What you will do> Please transcribe each of the records exactly as given.

Collected data entries
[Start of section]
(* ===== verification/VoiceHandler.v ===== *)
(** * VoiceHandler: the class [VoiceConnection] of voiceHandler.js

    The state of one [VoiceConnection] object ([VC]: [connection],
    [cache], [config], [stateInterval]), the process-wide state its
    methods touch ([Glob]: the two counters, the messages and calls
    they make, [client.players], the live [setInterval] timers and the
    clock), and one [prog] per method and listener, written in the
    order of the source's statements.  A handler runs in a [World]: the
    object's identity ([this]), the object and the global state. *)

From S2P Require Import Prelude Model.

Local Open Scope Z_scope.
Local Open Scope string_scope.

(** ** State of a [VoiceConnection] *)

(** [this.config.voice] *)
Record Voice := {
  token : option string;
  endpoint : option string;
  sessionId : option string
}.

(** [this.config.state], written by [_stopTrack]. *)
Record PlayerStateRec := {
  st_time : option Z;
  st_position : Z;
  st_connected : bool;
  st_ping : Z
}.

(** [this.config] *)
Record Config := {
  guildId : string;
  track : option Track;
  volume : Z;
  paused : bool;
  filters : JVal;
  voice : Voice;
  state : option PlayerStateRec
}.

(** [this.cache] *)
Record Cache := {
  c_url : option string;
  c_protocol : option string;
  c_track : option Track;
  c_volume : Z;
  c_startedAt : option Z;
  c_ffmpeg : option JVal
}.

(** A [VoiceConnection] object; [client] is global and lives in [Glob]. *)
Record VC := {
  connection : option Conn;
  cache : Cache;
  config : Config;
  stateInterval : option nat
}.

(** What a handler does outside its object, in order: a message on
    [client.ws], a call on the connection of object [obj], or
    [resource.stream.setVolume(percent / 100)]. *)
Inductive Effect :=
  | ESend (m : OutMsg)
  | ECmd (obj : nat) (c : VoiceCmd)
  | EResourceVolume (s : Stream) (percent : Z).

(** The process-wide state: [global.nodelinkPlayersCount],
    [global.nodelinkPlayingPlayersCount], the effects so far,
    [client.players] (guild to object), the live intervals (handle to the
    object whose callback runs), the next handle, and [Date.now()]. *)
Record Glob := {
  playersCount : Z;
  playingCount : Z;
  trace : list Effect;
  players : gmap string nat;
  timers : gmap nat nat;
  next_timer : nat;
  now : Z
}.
[End of section]
Answer space>
(* ===== verification/VoiceHandler.v ===== *)
(** * VoiceHandler: the class [VoiceConnection] of voiceHandler.js

    The state of one [VoiceConnection] object ([VC]: [connection],
    [cache], [config], [stateInterval]), the process-wide state its
    methods touch ([Glob]: the two counters, the messages and calls
    they make, [client.players], the live [setInterval] timers and the
    clock), and one [prog] per method and listener, written in the
    order of the source's statements.  A handler runs in a [World]: the
    object's identity ([this]), the object and the global state. *)

From S2P Require Import Prelude Model.

Local Open Scope Z_scope.
Local Open Scope string_scope.

(** ** State of a [VoiceConnection] *)

(** [this.config.voice] *)
Record Voice := {
  token : option string;
  endpoint : option string;
  sessionId : option string
}.

(** [this.config.state], written by [_stopTrack]. *)
Record PlayerStateRec := {
  st_time : option Z;
  st_position : Z;
  st_connected : bool;
  st_ping : Z
}.

(** [this.config] *)
Record Config := {
  guildId : string;
  track : option Track;
  volume : Z;
  paused : bool;
  filters : JVal;
  voice : Voice;
  state : option PlayerStateRec
}.

(** [this.cache] *)
Record Cache := {
  c_url : option string;
  c_protocol : option string;
  c_track : option Track;
  c_volume : Z;
  c_startedAt : option Z;
  c_ffmpeg : option JVal
}.

(** A [VoiceConnection] object; [client] is global and lives in [Glob]. *)
Record VC := {
  connection : option Conn;
  cache : Cache;
  config : Config;
  stateInterval : option nat
}.

(** What a handler does outside its object, in order: a message on
    [client.ws], a call on the connection of object [obj], or
    [resource.stream.setVolume(percent / 100)]. *)
Inductive Effect :=
  | ESend (m : OutMsg)
  | ECmd (obj : nat) (c : VoiceCmd)
  | EResourceVolume (s : Stream) (percent : Z).

(** The process-wide state: [global.nodelinkPlayersCount],
    [global.nodelinkPlayingPlayersCount], the effects so far,
    [client.players] (guild to object), the live intervals (handle to the
    object whose callback runs), the next handle, and [Date.now()]. *)
Record Glob := {
  playersCount : Z;
  playingCount : Z;
  trace : list Effect;
  players : gmap string nat;
  timers : gmap nat nat;
  next_timer : nat;
  now : Z
}.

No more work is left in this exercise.